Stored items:
* * * * * * * * *

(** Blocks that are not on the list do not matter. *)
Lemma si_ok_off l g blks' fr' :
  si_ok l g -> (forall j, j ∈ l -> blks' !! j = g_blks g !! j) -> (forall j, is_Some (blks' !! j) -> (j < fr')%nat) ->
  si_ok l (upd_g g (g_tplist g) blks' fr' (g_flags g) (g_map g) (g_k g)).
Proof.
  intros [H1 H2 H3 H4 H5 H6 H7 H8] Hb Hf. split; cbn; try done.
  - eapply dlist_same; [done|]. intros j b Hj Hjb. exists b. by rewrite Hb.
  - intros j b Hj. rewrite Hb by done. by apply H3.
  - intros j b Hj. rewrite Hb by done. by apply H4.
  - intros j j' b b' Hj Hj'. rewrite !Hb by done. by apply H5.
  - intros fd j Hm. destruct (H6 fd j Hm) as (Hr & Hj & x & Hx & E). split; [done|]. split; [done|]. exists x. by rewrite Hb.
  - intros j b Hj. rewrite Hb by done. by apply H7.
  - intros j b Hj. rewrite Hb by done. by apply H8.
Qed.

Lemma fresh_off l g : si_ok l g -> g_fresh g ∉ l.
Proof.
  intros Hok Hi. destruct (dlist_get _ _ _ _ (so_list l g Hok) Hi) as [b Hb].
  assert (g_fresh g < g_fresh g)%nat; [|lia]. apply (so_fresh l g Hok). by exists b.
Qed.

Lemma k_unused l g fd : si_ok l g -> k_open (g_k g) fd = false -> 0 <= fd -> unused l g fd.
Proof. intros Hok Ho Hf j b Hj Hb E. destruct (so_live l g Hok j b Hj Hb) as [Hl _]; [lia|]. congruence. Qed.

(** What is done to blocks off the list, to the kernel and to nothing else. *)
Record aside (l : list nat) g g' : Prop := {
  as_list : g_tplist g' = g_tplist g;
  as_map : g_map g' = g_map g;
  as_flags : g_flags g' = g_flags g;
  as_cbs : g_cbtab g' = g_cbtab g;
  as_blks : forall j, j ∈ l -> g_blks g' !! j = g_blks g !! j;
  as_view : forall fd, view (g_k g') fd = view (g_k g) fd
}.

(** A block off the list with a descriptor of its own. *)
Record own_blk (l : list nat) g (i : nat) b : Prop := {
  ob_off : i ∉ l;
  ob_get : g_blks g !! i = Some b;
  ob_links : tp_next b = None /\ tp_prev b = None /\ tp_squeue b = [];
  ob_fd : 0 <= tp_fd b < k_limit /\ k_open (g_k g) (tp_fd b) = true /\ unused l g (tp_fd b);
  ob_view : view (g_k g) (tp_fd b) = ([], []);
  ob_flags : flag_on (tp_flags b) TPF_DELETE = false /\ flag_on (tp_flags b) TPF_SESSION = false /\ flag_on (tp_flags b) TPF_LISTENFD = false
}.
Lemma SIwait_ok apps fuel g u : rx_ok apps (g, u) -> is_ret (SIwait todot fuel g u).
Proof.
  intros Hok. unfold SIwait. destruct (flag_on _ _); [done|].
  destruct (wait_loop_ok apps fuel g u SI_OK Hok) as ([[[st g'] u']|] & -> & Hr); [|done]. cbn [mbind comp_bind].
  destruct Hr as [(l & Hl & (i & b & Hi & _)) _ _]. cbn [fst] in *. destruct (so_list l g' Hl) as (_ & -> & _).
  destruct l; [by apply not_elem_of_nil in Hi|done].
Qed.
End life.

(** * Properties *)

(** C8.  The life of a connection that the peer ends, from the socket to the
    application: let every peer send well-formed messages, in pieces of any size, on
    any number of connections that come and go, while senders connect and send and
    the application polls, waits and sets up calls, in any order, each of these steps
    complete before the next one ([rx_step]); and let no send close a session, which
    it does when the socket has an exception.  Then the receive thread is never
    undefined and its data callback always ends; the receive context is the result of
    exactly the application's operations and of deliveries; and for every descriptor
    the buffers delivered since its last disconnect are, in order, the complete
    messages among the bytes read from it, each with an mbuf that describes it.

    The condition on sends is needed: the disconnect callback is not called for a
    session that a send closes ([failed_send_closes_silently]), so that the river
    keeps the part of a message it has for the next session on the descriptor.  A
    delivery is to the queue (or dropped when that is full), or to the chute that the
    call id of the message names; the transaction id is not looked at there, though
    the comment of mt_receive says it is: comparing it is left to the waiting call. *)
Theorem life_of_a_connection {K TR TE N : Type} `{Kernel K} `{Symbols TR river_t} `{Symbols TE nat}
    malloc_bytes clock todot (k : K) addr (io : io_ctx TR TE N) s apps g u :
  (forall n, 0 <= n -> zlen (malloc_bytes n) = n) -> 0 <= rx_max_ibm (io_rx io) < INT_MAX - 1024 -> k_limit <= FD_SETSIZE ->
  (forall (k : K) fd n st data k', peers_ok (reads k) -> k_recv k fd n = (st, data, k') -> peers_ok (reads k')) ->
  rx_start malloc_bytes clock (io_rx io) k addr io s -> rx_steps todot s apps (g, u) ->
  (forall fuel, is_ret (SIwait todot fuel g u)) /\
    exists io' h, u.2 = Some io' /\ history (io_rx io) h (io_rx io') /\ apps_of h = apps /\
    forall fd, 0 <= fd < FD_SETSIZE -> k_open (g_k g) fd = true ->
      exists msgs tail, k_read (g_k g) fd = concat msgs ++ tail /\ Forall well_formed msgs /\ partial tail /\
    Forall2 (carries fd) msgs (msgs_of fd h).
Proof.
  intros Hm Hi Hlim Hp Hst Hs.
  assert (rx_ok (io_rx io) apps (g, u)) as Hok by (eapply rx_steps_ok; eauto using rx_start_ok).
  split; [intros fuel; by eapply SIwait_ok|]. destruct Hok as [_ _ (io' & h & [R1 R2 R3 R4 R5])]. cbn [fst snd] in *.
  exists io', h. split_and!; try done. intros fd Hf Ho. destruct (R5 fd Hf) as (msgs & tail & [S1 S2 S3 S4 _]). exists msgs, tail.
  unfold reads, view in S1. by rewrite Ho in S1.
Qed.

* * * * * * * * *

> YOUR TASK:
Taking the records above, retype every line from the one with "as_flags : g_flags g' = g_flags g;" down to the one with "session that a", exactly and with nothing else.

> SOLUTION TO THE PROBLEM:
  as_flags : g_flags g' = g_flags g;
  as_cbs : g_cbtab g' = g_cbtab g;
  as_blks : forall j, j ∈ l -> g_blks g' !! j = g_blks g !! j;
  as_view : forall fd, view (g_k g') fd = view (g_k g) fd
}.

(** A block off the list with a descriptor of its own. *)
Record own_blk (l : list nat) g (i : nat) b : Prop := {
  ob_off : i ∉ l;
  ob_get : g_blks g !! i = Some b;
  ob_links : tp_next b = None /\ tp_prev b = None /\ tp_squeue b = [];
  ob_fd : 0 <= tp_fd b < k_limit /\ k_open (g_k g) (tp_fd b) = true /\ unused l g (tp_fd b);
  ob_view : view (g_k g) (tp_fd b) = ([], []);
  ob_flags : flag_on (tp_flags b) TPF_DELETE = false /\ flag_on (tp_flags b) TPF_SESSION = false /\ flag_on (tp_flags b) TPF_LISTENFD = false
}.
Lemma SIwait_ok apps fuel g u : rx_ok apps (g, u) -> is_ret (SIwait todot fuel g u).
Proof.
  intros Hok. unfold SIwait. destruct (flag_on _ _); [done|].
  destruct (wait_loop_ok apps fuel g u SI_OK Hok) as ([[[st g'] u']|] & -> & Hr); [|done]. cbn [mbind comp_bind].
  destruct Hr as [(l & Hl & (i & b & Hi & _)) _ _]. cbn [fst] in *. destruct (so_list l g' Hl) as (_ & -> & _).
  destruct l; [by apply not_elem_of_nil in Hi|done].
Qed.
End life.

(** * Properties *)

(** C8.  The life of a connection that the peer ends, from the socket to the
    application: let every peer send well-formed messages, in pieces of any size, on
    any number of connections that come and go, while senders connect and send and
    the application polls, waits and sets up calls, in any order, each of these steps
    complete before the next one ([rx_step]); and let no send close a session, which
    it does when the socket has an exception.  Then the receive thread is never
    undefined and its data callback always ends; the receive context is the result of
    exactly the application's operations and of deliveries; and for every descriptor
    the buffers delivered since its last disconnect are, in order, the complete
    messages among the bytes read from it, each with an mbuf that describes it.

    The condition on sends is needed: the disconnect callback is not called for a
    session that a send closes ([failed_send_closes_silently]), so that the river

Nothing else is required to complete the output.